----- Data for this exercise -----
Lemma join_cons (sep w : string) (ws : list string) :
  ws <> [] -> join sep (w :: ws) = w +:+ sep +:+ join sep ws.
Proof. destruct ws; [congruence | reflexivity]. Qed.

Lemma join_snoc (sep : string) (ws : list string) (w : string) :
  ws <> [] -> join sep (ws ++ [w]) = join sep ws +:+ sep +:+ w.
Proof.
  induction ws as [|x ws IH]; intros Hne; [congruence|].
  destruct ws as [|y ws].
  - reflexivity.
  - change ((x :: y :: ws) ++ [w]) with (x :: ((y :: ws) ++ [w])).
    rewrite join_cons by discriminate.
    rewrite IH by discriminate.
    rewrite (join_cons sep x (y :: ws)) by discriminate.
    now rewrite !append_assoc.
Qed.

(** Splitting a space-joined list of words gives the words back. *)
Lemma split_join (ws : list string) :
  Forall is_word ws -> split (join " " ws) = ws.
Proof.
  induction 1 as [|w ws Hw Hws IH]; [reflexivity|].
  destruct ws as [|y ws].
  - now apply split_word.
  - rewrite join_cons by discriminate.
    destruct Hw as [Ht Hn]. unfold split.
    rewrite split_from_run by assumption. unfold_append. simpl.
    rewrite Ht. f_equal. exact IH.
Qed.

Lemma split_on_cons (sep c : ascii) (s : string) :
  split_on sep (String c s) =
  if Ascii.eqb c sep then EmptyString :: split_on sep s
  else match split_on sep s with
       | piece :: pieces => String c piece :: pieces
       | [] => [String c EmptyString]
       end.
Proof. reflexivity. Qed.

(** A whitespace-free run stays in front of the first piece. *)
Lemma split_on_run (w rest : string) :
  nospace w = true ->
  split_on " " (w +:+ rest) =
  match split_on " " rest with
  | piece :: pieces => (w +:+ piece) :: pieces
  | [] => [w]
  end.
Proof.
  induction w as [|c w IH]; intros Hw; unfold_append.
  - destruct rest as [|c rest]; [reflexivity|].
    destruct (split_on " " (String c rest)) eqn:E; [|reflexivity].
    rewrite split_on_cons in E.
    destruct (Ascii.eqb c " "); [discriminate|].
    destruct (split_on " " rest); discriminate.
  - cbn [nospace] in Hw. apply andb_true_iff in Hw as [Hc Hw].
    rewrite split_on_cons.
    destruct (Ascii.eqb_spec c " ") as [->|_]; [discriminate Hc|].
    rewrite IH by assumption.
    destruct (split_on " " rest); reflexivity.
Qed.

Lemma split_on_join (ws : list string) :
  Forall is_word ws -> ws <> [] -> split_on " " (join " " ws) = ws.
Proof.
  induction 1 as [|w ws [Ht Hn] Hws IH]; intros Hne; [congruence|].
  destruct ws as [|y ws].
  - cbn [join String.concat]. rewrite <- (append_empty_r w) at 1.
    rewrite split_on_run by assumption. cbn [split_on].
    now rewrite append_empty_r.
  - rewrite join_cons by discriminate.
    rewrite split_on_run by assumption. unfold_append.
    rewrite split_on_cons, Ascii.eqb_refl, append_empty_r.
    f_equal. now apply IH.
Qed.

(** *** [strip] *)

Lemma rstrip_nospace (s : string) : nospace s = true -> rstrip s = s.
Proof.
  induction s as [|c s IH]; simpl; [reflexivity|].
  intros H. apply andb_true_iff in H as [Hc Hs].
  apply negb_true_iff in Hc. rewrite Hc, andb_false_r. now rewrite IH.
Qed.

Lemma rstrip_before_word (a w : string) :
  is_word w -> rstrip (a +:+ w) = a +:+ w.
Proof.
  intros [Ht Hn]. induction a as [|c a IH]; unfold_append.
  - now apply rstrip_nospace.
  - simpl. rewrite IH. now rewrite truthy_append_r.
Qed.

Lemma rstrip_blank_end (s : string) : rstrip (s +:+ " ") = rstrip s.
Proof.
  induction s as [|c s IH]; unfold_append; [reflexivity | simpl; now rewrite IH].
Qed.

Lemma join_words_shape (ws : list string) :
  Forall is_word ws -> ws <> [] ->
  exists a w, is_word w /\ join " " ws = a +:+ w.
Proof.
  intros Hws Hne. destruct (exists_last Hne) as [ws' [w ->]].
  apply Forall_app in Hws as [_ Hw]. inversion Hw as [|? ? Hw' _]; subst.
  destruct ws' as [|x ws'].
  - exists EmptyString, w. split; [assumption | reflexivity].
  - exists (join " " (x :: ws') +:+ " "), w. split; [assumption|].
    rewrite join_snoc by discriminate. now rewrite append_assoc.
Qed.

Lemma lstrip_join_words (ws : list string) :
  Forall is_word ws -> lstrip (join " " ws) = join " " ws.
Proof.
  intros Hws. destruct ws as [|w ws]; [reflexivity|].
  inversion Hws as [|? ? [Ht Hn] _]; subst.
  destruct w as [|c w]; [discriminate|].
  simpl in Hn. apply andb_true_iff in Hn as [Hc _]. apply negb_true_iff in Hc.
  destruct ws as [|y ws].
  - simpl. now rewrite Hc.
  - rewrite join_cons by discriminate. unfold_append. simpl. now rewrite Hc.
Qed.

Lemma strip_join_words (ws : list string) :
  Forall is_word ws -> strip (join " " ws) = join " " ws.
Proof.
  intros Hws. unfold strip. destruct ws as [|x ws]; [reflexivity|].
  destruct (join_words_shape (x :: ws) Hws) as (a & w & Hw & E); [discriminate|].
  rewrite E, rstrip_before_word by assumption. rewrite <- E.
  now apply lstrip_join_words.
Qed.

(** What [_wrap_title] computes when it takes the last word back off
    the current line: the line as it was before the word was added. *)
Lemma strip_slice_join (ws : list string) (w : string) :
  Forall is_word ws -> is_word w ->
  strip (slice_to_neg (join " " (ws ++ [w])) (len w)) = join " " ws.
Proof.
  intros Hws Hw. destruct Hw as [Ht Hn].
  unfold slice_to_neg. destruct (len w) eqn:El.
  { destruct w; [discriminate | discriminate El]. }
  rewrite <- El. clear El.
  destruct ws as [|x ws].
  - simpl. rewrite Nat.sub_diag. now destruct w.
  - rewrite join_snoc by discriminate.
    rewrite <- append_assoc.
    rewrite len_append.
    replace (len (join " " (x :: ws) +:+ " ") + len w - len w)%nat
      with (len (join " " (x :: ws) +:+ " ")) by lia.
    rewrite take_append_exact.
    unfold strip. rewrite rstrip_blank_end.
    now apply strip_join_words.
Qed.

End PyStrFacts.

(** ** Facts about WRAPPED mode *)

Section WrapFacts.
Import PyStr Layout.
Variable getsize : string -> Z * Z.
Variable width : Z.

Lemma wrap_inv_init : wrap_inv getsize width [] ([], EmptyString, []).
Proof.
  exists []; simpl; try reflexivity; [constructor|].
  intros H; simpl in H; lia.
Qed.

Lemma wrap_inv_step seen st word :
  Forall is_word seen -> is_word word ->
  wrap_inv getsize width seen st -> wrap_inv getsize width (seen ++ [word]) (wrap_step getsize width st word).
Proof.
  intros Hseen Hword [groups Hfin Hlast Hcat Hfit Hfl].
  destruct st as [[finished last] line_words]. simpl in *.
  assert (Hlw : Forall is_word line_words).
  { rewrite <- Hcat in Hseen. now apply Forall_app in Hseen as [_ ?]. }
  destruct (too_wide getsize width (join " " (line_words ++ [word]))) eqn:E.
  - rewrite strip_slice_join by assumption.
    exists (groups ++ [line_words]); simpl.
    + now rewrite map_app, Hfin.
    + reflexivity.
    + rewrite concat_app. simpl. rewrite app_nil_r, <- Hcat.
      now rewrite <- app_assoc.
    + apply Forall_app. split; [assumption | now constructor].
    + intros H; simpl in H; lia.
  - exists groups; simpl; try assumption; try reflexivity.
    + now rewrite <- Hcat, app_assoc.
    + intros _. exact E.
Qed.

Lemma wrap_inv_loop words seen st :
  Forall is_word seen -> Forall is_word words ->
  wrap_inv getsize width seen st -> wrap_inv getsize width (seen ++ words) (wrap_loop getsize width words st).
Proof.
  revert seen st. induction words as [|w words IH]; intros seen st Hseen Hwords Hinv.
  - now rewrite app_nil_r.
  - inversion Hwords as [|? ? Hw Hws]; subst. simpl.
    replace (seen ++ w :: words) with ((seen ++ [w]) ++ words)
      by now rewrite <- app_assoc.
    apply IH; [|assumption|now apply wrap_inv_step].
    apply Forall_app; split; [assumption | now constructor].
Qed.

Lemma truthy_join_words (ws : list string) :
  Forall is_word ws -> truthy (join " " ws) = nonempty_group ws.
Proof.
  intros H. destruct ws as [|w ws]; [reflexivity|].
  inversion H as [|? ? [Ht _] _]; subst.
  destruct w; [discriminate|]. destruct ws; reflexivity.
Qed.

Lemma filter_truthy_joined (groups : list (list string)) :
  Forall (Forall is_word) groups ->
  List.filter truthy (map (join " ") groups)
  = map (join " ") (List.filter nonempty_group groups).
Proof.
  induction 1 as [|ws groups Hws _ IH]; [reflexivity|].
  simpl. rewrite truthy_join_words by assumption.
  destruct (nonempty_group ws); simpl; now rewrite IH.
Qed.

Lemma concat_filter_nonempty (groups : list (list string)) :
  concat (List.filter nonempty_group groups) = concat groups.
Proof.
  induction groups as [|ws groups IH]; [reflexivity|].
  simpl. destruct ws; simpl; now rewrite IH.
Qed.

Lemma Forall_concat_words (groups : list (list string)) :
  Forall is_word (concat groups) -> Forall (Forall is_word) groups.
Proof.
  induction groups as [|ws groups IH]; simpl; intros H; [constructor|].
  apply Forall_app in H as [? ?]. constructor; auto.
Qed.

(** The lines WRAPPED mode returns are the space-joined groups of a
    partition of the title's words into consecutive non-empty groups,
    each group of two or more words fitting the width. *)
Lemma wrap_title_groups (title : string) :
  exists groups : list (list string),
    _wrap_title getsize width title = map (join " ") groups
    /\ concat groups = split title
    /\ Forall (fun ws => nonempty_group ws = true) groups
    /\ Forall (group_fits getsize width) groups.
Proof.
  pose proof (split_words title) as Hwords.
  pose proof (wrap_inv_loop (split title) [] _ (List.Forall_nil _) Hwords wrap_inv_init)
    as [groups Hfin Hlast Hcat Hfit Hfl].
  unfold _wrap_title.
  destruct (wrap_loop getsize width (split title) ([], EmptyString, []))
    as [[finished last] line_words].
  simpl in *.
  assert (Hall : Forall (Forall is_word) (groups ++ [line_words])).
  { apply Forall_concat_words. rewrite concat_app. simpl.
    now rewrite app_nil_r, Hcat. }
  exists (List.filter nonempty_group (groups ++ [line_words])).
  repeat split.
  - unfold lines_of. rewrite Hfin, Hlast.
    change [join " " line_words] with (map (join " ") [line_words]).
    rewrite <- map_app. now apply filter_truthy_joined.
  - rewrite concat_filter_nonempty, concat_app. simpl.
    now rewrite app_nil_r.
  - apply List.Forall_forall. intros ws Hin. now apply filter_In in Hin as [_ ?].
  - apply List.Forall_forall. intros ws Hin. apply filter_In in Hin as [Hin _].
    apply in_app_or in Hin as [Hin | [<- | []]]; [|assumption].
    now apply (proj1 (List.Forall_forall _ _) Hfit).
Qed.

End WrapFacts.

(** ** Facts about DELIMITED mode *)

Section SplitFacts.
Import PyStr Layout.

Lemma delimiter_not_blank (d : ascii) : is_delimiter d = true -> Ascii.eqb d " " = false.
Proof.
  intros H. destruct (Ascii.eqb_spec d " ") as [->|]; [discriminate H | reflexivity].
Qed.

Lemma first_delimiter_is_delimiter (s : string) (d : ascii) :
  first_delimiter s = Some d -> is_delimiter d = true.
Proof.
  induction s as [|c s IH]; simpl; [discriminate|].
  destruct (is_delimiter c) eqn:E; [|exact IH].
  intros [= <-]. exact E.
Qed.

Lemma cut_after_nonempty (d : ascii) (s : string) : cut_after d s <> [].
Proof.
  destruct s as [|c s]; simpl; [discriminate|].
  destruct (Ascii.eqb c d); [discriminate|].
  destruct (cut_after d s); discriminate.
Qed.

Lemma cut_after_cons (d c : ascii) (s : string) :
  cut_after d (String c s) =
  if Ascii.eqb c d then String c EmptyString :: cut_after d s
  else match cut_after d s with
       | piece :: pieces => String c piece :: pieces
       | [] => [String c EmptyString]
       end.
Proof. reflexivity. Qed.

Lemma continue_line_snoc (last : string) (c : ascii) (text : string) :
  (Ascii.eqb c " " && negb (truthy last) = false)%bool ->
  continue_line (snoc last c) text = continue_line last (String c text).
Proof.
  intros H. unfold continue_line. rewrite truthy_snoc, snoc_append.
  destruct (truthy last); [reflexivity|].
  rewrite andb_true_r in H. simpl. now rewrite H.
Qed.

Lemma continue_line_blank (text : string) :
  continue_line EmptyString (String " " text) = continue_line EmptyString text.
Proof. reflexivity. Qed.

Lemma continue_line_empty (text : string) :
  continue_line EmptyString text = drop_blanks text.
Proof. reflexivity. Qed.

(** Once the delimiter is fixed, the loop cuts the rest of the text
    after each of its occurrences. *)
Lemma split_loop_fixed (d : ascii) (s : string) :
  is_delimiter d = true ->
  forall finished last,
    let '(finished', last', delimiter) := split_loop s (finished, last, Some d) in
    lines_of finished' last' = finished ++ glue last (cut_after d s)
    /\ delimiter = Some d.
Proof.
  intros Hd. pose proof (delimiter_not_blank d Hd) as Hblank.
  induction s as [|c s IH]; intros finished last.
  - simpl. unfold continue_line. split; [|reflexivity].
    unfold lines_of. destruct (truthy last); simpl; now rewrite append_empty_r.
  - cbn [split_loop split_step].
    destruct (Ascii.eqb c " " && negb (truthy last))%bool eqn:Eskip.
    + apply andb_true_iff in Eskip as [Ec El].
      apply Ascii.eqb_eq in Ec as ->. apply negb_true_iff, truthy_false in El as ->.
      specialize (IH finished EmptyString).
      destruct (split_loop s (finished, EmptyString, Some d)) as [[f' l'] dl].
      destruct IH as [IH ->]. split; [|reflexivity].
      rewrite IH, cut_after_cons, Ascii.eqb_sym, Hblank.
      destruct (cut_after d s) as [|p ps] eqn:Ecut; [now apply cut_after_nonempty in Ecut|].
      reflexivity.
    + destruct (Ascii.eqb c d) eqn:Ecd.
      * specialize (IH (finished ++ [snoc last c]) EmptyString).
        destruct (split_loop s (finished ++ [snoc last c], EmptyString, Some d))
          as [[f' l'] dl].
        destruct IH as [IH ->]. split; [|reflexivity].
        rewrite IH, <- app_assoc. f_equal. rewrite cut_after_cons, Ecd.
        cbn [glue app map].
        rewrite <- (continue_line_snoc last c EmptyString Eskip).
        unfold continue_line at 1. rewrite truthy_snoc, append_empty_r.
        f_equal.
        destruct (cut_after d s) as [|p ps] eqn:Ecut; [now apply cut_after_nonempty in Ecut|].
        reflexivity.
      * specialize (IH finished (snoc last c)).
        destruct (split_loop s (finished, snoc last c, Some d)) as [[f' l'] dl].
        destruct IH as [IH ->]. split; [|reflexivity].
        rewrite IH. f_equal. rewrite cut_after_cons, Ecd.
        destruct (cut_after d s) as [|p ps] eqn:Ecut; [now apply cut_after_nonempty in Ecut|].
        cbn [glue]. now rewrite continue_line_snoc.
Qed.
-----
What is required: Please state only the number of lines above that hold the string "mode".

Solved problem: 3